Rudd joined Hallam FM in Sheffield in 1996, and thus became a radio professional. A year later he joined Viking FM, working on through the nights and presenting the station's football show. In 2001, Rudd moved to Imagine FM in Stockport and presented the evening show before moving to the breakfast show. Rudd also produced and presented the station's coverage of Stockport County during his time at Imagine. Whilst based in Stockport, Rudd started work hosting a weekly 80s night at Cobdens nightclub, which continued for eight years.

In 2005, Rudd left Imagine and went freelance for two years. During this time he travelled the United Kingdom and worked for Century FM (Manchester and Newcastle), Magic AM (Sheffield), TFM Radio (Middlesbrough), 97.2 Stray FM (Harrogate), Home FM (Huddersfield), Minster FM (York) and Heart West Midlands (Birmingham).

==KCFM==

Rudd returned to Hull in 2007 and joined new independent station KCFM, the station having been granted an OFCOM broadcast licence in 2006 after a trial period.

When the station started broadcasting in August 2007, Rudd presented the night show during the week, the Sunday breakfast show, the '70s show on Tuesday nights and Sportscall, a show dedicated to providing an on-air forum to supporters of Hull City, Hull F.C. and Hull Kingston Rovers, with each club having a weekly fans panel. He also interviewed both current and former players and staff from all clubs, including co-hosting the show with Hull City chairman Paul Duffen on Thursdays.

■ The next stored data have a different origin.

(** [ep_lens *= ~np.array(dones)], with NumPy's broadcasting of a
    one-element operand. *)
Definition mul_not_dones (ep : list nat) (dones : list bool) : result (list nat) :=
  let keep (d : bool) := if d then 0 else 1 in
  if decide (length dones = length ep)
  then Ok (zip_with (λ n d, n * keep d) ep dones)
  else match dones with
       | [d] => Ok (map (λ n, n * keep d) ep)
       | _ => Raise (ValueError "operands could not be broadcast together")
       end.

(** [info['ff']['policy'][0][env_idx]] and [info['obs'][env_idx]]. *)
Definition ff_signal (info : agent_info) (env_idx : nat) : result vec :=
  d ← getfield (ff info);
  layers ← getkey d "policy";
  arr ← getitem layers 0;
  getitem arr env_idx.

Definition obs_signal (info : agent_info) (env_idx : nat) : result vec :=
  arr ← getfield (obs info);
  getitem arr env_idx.

(** The body of the loop over [enumerate(valid_lb_dicts)]: the accumulated
    [env_diff_reward] and the lines printed so far. *)
Definition diff_step (s : t) (env_idx : nat) (victim_info : agent_info) (ep_len : nat)
    (acc : num * list (num * nat * nat)) (slot : nat * LookbackTuple)
  : result (num * list (num * nat * nat)) :=
  let '(env_diff_reward, printed) := acc in
  let '(i, lb_dict) := slot in
  lb_victim_info ←
    getkey (default ∅ (d_info (data lb_dict) !! env_idx)) (victim_index s);
  acc ←
    (if decide ("ff" ∈ transparent_params s) then
       a ← ff_signal victim_info env_idx;
       b ← ff_signal lb_victim_info env_idx;
       let diff_ff := vsub a b in
       Ok (add env_diff_reward (norm diff_ff),
           printed ++ [(norm diff_ff, i, ep_len)])
     else Ok (env_diff_reward, printed));
  _ ←
    (if decide ("obs" ∈ transparent_params s) then
       a ← obs_signal victim_info env_idx;
       b ← obs_signal lb_victim_info env_idx;
       let diff_obs := vsub a b in
       Ok (Some diff_obs)
     else Ok None);
  Ok acc.

Definition lane_diff_reward (s : t) (env_idx : nat) (victim_info : agent_info)
    (valid_lb_dicts : list LookbackTuple)
  : result (num * list (num * nat * nat)) :=
  ep_len ← getitem (ep_lens s) env_idx;
  for_each (diff_step s env_idx victim_info ep_len)
    (zip (seq 0 (length valid_lb_dicts)) valid_lb_dicts)
    (zero, []).

(** The body of [for env_idx in range(self.num_envs)] in [step_wait]. *)
Definition step_wait_lane (observations : obs_batch) (infos : infos_t)
    (sr : t * list num) (env_idx : nat) : result (t * list num) :=
  let '(s, rewards) := sr in
  done ← getitem (_dones s) env_idx;
  s ← (if (done : bool)
       then _reset_state_data s observations (Some env_idx)
       else Ok s);
  ep_len ← getitem (ep_lens s) env_idx;
  let valid_lb_dicts := take ep_len (lb_dicts s) in
  info_e ← getitem infos env_idx;
  victim_info ← getkey info_e (victim_index s);
  '(env_diff_reward, printed) ← lane_diff_reward s env_idx victim_info valid_lb_dicts;
  r ← getitem rewards env_idx;
  rewards ← setitem rewards env_idx (add r (mul coef env_diff_reward));
  Ok (with_stdout s (stdout s ++ printed), rewards).

Definition step_wait (s : t) : result (t * step_out) :=
  let '(live, (observations, rewards, dones, infos)) := live_step_wait (venv s) in
  let s := with_dones (with_venv s live) dones in
  let s := _process_own_obs s observations in
  let stepped :=
    map (λ lb_dict,
           let '(v, out) := shadow_step_wait (lt_venv lb_dict) in
           (set_venv lb_dict v, out))
        (lb_dicts s) in
  let s := with_lb_dicts s (map fst stepped) in
  let lb_data := map snd stepped in
  s ← _process_lb_data s lb_data;
  ep ← mul_not_dones (ep_lens s) (_dones s);
  let s := with_ep_lens s ep in
  '(s, rewards) ←
    for_each (step_wait_lane observations infos) (seq 0 (num_envs s)) (s, rewards);
  Ok (s, (observations, rewards, _dones s, infos)).

Definition reset (s : t) : result (t * obs_batch) :=
  let '(live, observations) := live_reset (venv s) in
  let s := with_venv s live in
  let s := _process_own_obs s observations in
  s ← _reset_state_data s observations None;
  Ok (s, observations).

(** The identities of the slots and their cached info dicts, in ring
    order (offset 0 first). *)
Definition slot_ids (s : t) : list nat := map slot_id (lb_dicts s).

Definition cached_infos (s : t) : list (gmap nat (gmap nat agent_info)) :=
  map (λ lb_dict, d_info (data lb_dict)) (lb_dicts s).

(** The distance contributed by one slot, as the specification words it:
    the norm of the difference between the live victim's feature signal
    and the slot's victim's signal for the same lane. *)
Definition slot_distance (vidx env_idx : nat) (victim_info : agent_info)
    (slot_info : gmap nat (gmap nat agent_info)) : result num :=
  lb_victim_info ← getkey (default ∅ (slot_info !! env_idx)) vidx;
  a ← ff_signal victim_info env_idx;
  b ← ff_signal lb_victim_info env_idx;
  Ok (norm (vsub a b)).
(** * RemoteBaseEnv: a shallow embedding of [rllib/env/remote_base_env.py]

    The dispatcher keeps a pool of remote sub-environment workers
    ([self.actors]) and a table of outstanding task handles
    ([self.pending]).  The model below follows the Python source method by
    method.  Python exceptions are an explicit result type, the mutable
    object [self] is threaded through every method, and everything the
    source obtains from Ray or from user code (the value an object ref
    resolves to, the worker a factory call returns, the answer of a remote
    query) is a field of the class [Externals]. *)

From stdpp Require Import base tactics option list gmap sets strings numbers.

Set Warnings "-register-all,-clear-no-such-hyp".

(** ** Python values *)

Inductive exn_class :=
| AssertionError | ValueError | KeyError | IndexError | TypeError
| AttributeError | RayTaskError | RayActorError.

(** An exception instance: its class and its [args] tuple (the source reads
    [e.args[0]] when it logs a fault). *)
Record exn := Exn { exc_class : exn_class; exc_args : list string }.

#[global] Instance exn_class_eq_dec : EqDecision exn_class.
Proof. solve_decision. Defined.
#[global] Instance exn_eq_dec : EqDecision exn.
Proof. solve_decision. Defined.

(** Hashable values used as dictionary keys: agent identifiers and the
    reserved string ["__all__"]. *)
Inductive key := KStr (s : string) | KInt (z : Z).

#[global] Instance key_eq_dec : EqDecision key.
Proof. solve_decision. Defined.

#[global] Instance key_countable : Countable key.
Proof.
  refine (inj_countable'
            (λ k, match k with KStr s => inl s | KInt z => inr z end)
            (λ x, match x with inl s => KStr s | inr z => KInt z end) _).
  by intros [].
Defined.

(** A Python [dict] keeps insertion order and that order is observable
    (iteration, unpacking), so a value-level dict is an association list
    with unique keys. *)
Inductive pyval :=
| VNone
| VBool (b : bool)
| VInt (z : Z)
| VFloat (bits : Z)
| VStr (s : string)
| VObj (id : nat)
| VExc (e : exn)
| VTuple (xs : list pyval)
| VList (xs : list pyval)
| VDict (d : list (key * pyval)).

Definition pydict := list (key * pyval).

(** The float literal [0.0]. *)
Definition float_zero : pyval := VFloat 0.

Definition ALL : key := KStr "__all__".

(** ** Results of fallible code *)

Inductive res (A : Type) := Ok (a : A) | Raise (e : exn).
Arguments Ok {A} a.
Arguments Raise {A} e.

Definition res_bind {A B} (r : res A) (k : A → res B) : res B :=
  match r with Ok a => k a | Raise e => Raise e end.

Notation "'try!' x := e 'in' k" := (res_bind e (λ x, k))
  (at level 10, x pattern, e at level 100, k at level 200).

(** ** Dictionary operations *)

Fixpoint dict_get (d : pydict) (k : key) : option pyval :=
  match d with
  | [] => None
  | (k', v) :: d' => if decide (k' = k) then Some v else dict_get d' k
  end.

(** [d[k] = v]: overwrite in place, or append a new key. *)
Fixpoint dict_set (d : pydict) (k : key) (v : pyval) : pydict :=
  match d with
  | [] => [(k, v)]
  | (k', v') :: d' =>
      if decide (k' = k) then (k', v) :: d' else (k', v') :: dict_set d' k v
  end.

(** A dict display [{k1: v1, k2: v2, ...}], evaluated left to right. *)
Definition dict_lit (kvs : list (key * pyval)) : pydict :=
  foldl (λ d kv, dict_set d kv.1 kv.2) [] kvs.

Definition dict_keys (d : pydict) : list key := d.*1.


Definition key_val (k : key) : pyval :=
  match k with KStr s => VStr s | KInt z => VInt z end.


(** ** Python protocol operations used by the source *)

Definition exn_not_iterable : exn := Exn TypeError ["cannot unpack non-iterable object"].
Definition exn_unpack_few : exn := Exn ValueError ["not enough values to unpack"].
Definition exn_unpack_many : exn := Exn ValueError ["too many values to unpack"].
Definition exn_no_keys : exn := Exn AttributeError ["object has no attribute 'keys'"].
Definition exn_no_remote : exn := Exn AttributeError ["object has no attribute 'remote'"].
Definition exn_not_subscriptable : exn := Exn TypeError ["object is not subscriptable"].
Definition exn_bad_index : exn := Exn TypeError ["list indices must be integers or slices"].
Definition exn_index_range : exn := Exn IndexError ["list index out of range"].
Definition exn_assign_range : exn := Exn IndexError ["list assignment index out of range"].
Definition exn_tuple_range : exn := Exn IndexError ["tuple index out of range"].
Definition exn_key (k : key) : exn :=
  Exn KeyError [match k with KStr s => s | KInt _ => "<int>" end].
Definition exn_not_in_list : exn := Exn ValueError ["x is not in list"].
(** * argos-badge-relay: notification registry, renderer and publisher

    A shallow embedding of [argos-server.go].  Go strings are byte
    sequences, so they are [string]s of [ascii] bytes here (a non-ASCII
    glyph such as the middle dot is its two UTF-8 bytes).  The registry
    [map[appname]notification] is a [gmap]; the order in which a Go
    [range] visits a map is unspecified, so every function that ranges
    over the registry takes the order it was served as an argument. *)

From Stdlib Require Import ZArith String Ascii List Lia.
From stdpp Require Import gmap strings list sorting pretty.

Set Warnings "-register-all".

Open Scope string_scope.
Open Scope Z_scope.

(** ** The Go library functions the server calls *)

Module strings.

(** [strings.HasPrefix(s, prefix)] *)
Definition HasPrefix (s prefix : string) : bool := String.prefix prefix s.

(** [strings.Join(elems, sep)] *)
Fixpoint Join (elems : list string) (sep : string) : string :=
  match elems with
  | [] => ""
  | [e] => e
  | e :: rest => e ++ sep ++ Join rest sep
  end.

End strings.

Module sort.

(** [sort.Strings(x)] sorts a slice of strings in increasing order of
    Go's [<] on strings, which compares byte by byte.  [String.le] is
    that order; the sorted permutation of a list under it is unique
    (lemma [Strings_unique] below), so the algorithm does not matter. *)
Definition Strings (x : list string) : list string := merge_sort String.le x.

End sort.

Module fmt.

(** [fmt.Sprint(a, b)] on two string operands: Sprint separates
    operands by a space only when neither is a string. *)
Definition Sprint2 (a b : string) : string := a ++ b.

(** [fmt.Println]-style formatting, as used by [log.Println]: the
    operands separated by single spaces. *)
Definition Sprintln (args : list string) : string := strings.Join args " ".

End fmt.

(** [len(s)] and the slice expression [s[n:]] on a Go string. *)
Definition len (s : string) : nat := String.length s.
Definition slice_from (n : nat) (s : string) : string :=
  substring n (String.length s - n) s.

Module time.

(** A [time.Duration] is an int64 count of nanoseconds. *)
Definition Duration := Z.
Definition minDuration : Duration := - 2 ^ 63.
Definition maxDuration : Duration := 2 ^ 63 - 1.
Definition Millisecond : Duration := 1000000.
Definition Minute : Duration := 60 * 1000 * Millisecond.

(** An instant, in nanoseconds on the clock [time.Now] reads. *)
Definition Time := Z.

(** [t.Sub(u)]: the difference, saturated to the int64 range. *)
Definition Sub (t u : Time) : Duration :=
  if t - u <? minDuration then minDuration
  else if maxDuration <? t - u then maxDuration
  else t - u.

(** [time.Since(t)] is [time.Now().Sub(t)]; [now] is what [time.Now]
    returned. *)
Definition Since (now t : Time) : Duration := Sub now t.

End time.

(** ** Constants and the data model *)

Definition unknownAppIcon : string := "·".
Definition impossibleNotificationStatus : string := "-".

Abbreviation appname := string.

Definition appDisplayIcons : gmap appname string :=
  list_to_map
    [ ("mail.hobsons.com", "σ");
      ("hobsons.slack.com", "@");
      ("hangouts.google.com", "π") ].

Definition notificationMaxLifetime : time.Duration := time.Minute * 30.

Record notification := mkNotification {
  label : string;
  updatedAt : time.Time
}.

Definition error := string.

Record ArgosNotificationServer := mkServer {
  Host : string;
  Port : Z;
  ArgosHome : string;
  lastNotificationStatus : string;
  notifications : gmap appname notification
}.

Definition set_lastNotificationStatus (st : string) (s : ArgosNotificationServer) :=
  {| Host := Host s; Port := Port s; ArgosHome := ArgosHome s;
     lastNotificationStatus := st; notifications := notifications s |}.

Definition set_notifications (m : gmap appname notification) (s : ArgosNotificationServer) :=
  {| Host := Host s; Port := Port s; ArgosHome := ArgosHome s;
     lastNotificationStatus := lastNotificationStatus s; notifications := m |}.

Definition set_Host (h : string) (s : ArgosNotificationServer) :=
  {| Host := h; Port := Port s; ArgosHome := ArgosHome s;
     lastNotificationStatus := lastNotificationStatus s;
     notifications := notifications s |}.

(** A Go map read [m[k]] yields the zero value when [k] is absent. *)
Definition map_index (m : gmap appname string) (k : appname) : string :=
  default "" (m !! k).

(** The order a [range] over the registry visits its entries in: some
    enumeration of the entries, chosen afresh by the runtime at every
    loop. *)
Definition rangeOrder := gmap appname notification → list (appname * notification).

Definition RangeOrder (range : rangeOrder) : Prop :=
  ∀ m, range m ≡ₚ map_to_list m.

(** ** Renderer *)

Definition notificationDisplay (app : appname) (notifications : notification) : string :=
  if bool_decide (label notifications = "") || bool_decide (label notifications = "0")
  then ""
  else
    let appIcon := map_index appDisplayIcons app in
    let appIcon := if bool_decide (appIcon = "") then unknownAppIcon else appIcon in
    if bool_decide (label notifications = "1") then appIcon
    else fmt.Sprint2 appIcon (label notifications).

(** The loop of [NotificationStatus] over the entries in the order they
    are visited: [visibleNotifications] grows by [append]. *)
Fixpoint visibleNotifications (entries : list (appname * notification))
    (acc : list string) : list string :=
  match entries with
  | [] => acc
  | (app, n) :: rest =>
      let appDisplay := notificationDisplay app n in
      if bool_decide (appDisplay ≠ "")
      then visibleNotifications rest (acc ++ [appDisplay])
      else visibleNotifications rest acc
  end.

Definition NotificationStatus (range : rangeOrder) (s : ArgosNotificationServer) : string :=
  strings.Join (sort.Strings (visibleNotifications (range (notifications s)) [])) " ".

He later scaled down his duties in order to concentrate on SportsCall, before departing the station in November 2008 to return to freelancing.

==Pennine 107.9 FM==

On 12 November 2009, it was announced he would return to Huddersfield's Pennine FM after a stint previously on the station during its Home 107.9 branding. Rudd launched their brand new Breakfast Show on 4 January 2010. However, the station closed down in April 2010.

==Q Radio==

Rudd presented a weekly 1980s music show for digital and satellite station Q Radio from September 2010 until the station was discontinued in May 2013.

==Absolute 80s==

In May 2013, Rudd moved to digital radio station Absolute 80s to present the weekly Forgotten 80s show, which aired each Sunday evening. The show ended suddenly in March 2026.

== Disco Dancing 80s ==
From 5 May 2018, a new weekly two-hour show Disco Dancing 80s, presented by Rudd, was broadcast on Saturdays from 7 pm on Imagine FM.

From 26 May 2018, this was also broadcast on Hull Kingston Radio from 8 pm.

==Miscellaneous==

Rudd is a supporter of Hull City. He is a contributor to club fanzine Amber Nectar, and also acts as editor-at-large for the site, while also hosting and producing its weekly podcasts. He has also written several articles on the club for football magazine When Saturday Comes and has been a correspondent on club affairs for Talksport.